BEGIN Provided material
Definition assign_key {A : Type} (target source : option A) : option A :=
  match source with
  | Some v => Some v
  | None => target
  end.

(** [Object.assign(target, source)] *)
Definition assign (target source : t) : t :=
  mk (assign_key target.(added) source.(added))
     (assign_key target.(addedErrors) source.(addedErrors))
     (assign_key target.(updated) source.(updated))
     (assign_key target.(updatedErrors) source.(updatedErrors))
     (assign_key target.(removed) source.(removed))
     (assign_key target.(removedErrors) source.(removedErrors)).

End Status.

(** [ISyncStatus]; [sync] never sets the [file] key. *)
Record ISyncStatus : Type := mkISyncStatus {
  extension : option Status.t
}.

(* ================================================================= *)
(** ** The environment of the class *)

(** [vscode.extensions.all], [this._env.extensionsPath] and
    [this._syncing.proxy]. *)
Record Env : Type := mkEnv {
  all : list vscode.Extension;
  extensionsPath : string;
  proxy : option string
}.

(** [vscode.extensions.getExtension(id)]: the registered extension with this
    identifier, if any. *)
Definition getExtension (env : Env) (extensionId : string) : option vscode.Extension :=
  find (fun e => vscode.id e =? extensionId) env.(all).

(** [https.RequestOptions], as far as [downloadExtension] fills them. *)
Module Https.
Record RequestOptions : Type := mkRequestOptions {
  host : string;
  path : string;
  agent : option string
}.
End Https.
(** The text announced when [final_result is None] after the loop. *)
Definition exhausted_text (max_iterations : Z) : string :=
  "Task did NOT complete: the subagent ran out of iterations " +:+
  "(max " +:+ py_str_int max_iterations +:+ "). The task may need to be broken into " +:+
  "smaller pieces, or the iteration limit needs to be increased.".

(** What the [try] block has established when it reaches the loop. *)
Record RunSetup : Type := mkRunSetup {
  run_model : string;
  run_max_iterations : Z;
  run_tools : ToolRegistry.t;
  run_messages : list Message
}.

(** The [try] block of [_run_subagent] up to the loop: profile, model,
    iteration limit, tools, skills, capability flags, prompt, messages. *)
Definition prepare (self : SubagentManager) (task : string) (profile : option string)
    : M RunSetup :=
  (* Resolve profile config *)
  let profile_config : option SubagentProfile :=
    match profile with
    | Some p => if str_truthy p then subagent_profiles self !! p else None
    | None => None
    end in
  (* Determine model and iteration limit *)
  let model' :=
    match profile_config with
    | Some pc => if opt_str_truthy (p_model pc) then default "" (p_model pc) else model self
    | None => model self
    end in
  let max_iterations :=
    match profile_config with
    | Some pc => p_max_iterations pc
    | None => default_max_iterations self
    end in
  (* Build tools *)
  tools <- match profile_config with
           | Some (mkProfile _ _ (Some (n :: ns)) _) => _register_profile_tools self (n :: ns)
           | _ => ret (_register_default_subagent_tools self)
           end ;;
  (* Load skills content if profile specifies them *)
  skills_content <- match profile_config with
                    | Some (mkProfile _ _ _ (Some (s :: ss))) => _load_skills self (s :: ss)
                    | _ => ret ""
                    end ;;
  (* Determine capability flags from registered tools *)
  let has_exec := ToolRegistry.has tools "exec" in
  let has_web := ToolRegistry.has tools "web_search" || ToolRegistry.has tools "web_fetch" in
  let has_files := ToolRegistry.has tools "read_file" || ToolRegistry.has tools "write_file" in
  (* Build messages with subagent-specific prompt *)
  system_prompt <- _build_subagent_prompt self task has_exec has_web has_files skills_content ;;
  ret {| run_model := model';
         run_max_iterations := max_iterations;
         run_tools := tools;
         run_messages := [SystemMessage system_prompt; UserMessage task] |}.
END Provided material
### Instructions to follow
The records need to be set down again without a single difference.

### Exercise output
Definition assign_key {A : Type} (target source : option A) : option A :=
  match source with
  | Some v => Some v
  | None => target
  end.

(** [Object.assign(target, source)] *)
Definition assign (target source : t) : t :=
  mk (assign_key target.(added) source.(added))
     (assign_key target.(addedErrors) source.(addedErrors))
     (assign_key target.(updated) source.(updated))
     (assign_key target.(updatedErrors) source.(updatedErrors))
     (assign_key target.(removed) source.(removed))
     (assign_key target.(removedErrors) source.(removedErrors)).

End Status.

(** [ISyncStatus]; [sync] never sets the [file] key. *)
Record ISyncStatus : Type := mkISyncStatus {
  extension : option Status.t
}.

(* ================================================================= *)
(** ** The environment of the class *)

(** [vscode.extensions.all], [this._env.extensionsPath] and
    [this._syncing.proxy]. *)
Record Env : Type := mkEnv {
  all : list vscode.Extension;
  extensionsPath : string;
  proxy : option string
}.

(** [vscode.extensions.getExtension(id)]: the registered extension with this
    identifier, if any. *)
Definition getExtension (env : Env) (extensionId : string) : option vscode.Extension :=
  find (fun e => vscode.id e =? extensionId) env.(all).

(** [https.RequestOptions], as far as [downloadExtension] fills them. *)
Module Https.
Record RequestOptions : Type := mkRequestOptions {
  host : string;
  path : string;
  agent : option string
}.
End Https.
(** The text announced when [final_result is None] after the loop. *)
Definition exhausted_text (max_iterations : Z) : string :=
  "Task did NOT complete: the subagent ran out of iterations " +:+
  "(max " +:+ py_str_int max_iterations +:+ "). The task may need to be broken into " +:+
  "smaller pieces, or the iteration limit needs to be increased.".

(** What the [try] block has established when it reaches the loop. *)
Record RunSetup : Type := mkRunSetup {
  run_model : string;
  run_max_iterations : Z;
  run_tools : ToolRegistry.t;
  run_messages : list Message
}.

(** The [try] block of [_run_subagent] up to the loop: profile, model,
    iteration limit, tools, skills, capability flags, prompt, messages. *)
Definition prepare (self : SubagentManager) (task : string) (profile : option string)
    : M RunSetup :=
  (* Resolve profile config *)
  let profile_config : option SubagentProfile :=
    match profile with
    | Some p => if str_truthy p then subagent_profiles self !! p else None
    | None => None
    end in
  (* Determine model and iteration limit *)
  let model' :=
    match profile_config with
    | Some pc => if opt_str_truthy (p_model pc) then default "" (p_model pc) else model self
    | None => model self
    end in
  let max_iterations :=
    match profile_config with
    | Some pc => p_max_iterations pc
    | None => default_max_iterations self
    end in
  (* Build tools *)
  tools <- match profile_config with
           | Some (mkProfile _ _ (Some (n :: ns)) _) => _register_profile_tools self (n :: ns)
           | _ => ret (_register_default_subagent_tools self)
           end ;;
  (* Load skills content if profile specifies them *)
  skills_content <- match profile_config with
                    | Some (mkProfile _ _ _ (Some (s :: ss))) => _load_skills self (s :: ss)
                    | _ => ret ""
                    end ;;
  (* Determine capability flags from registered tools *)
  let has_exec := ToolRegistry.has tools "exec" in
  let has_web := ToolRegistry.has tools "web_search" || ToolRegistry.has tools "web_fetch" in
  let has_files := ToolRegistry.has tools "read_file" || ToolRegistry.has tools "write_file" in
  (* Build messages with subagent-specific prompt *)
  system_prompt <- _build_subagent_prompt self task has_exec has_web has_files skills_content ;;
  ret {| run_model := model';
         run_max_iterations := max_iterations;
         run_tools := tools;
         run_messages := [SystemMessage system_prompt; UserMessage task] |}.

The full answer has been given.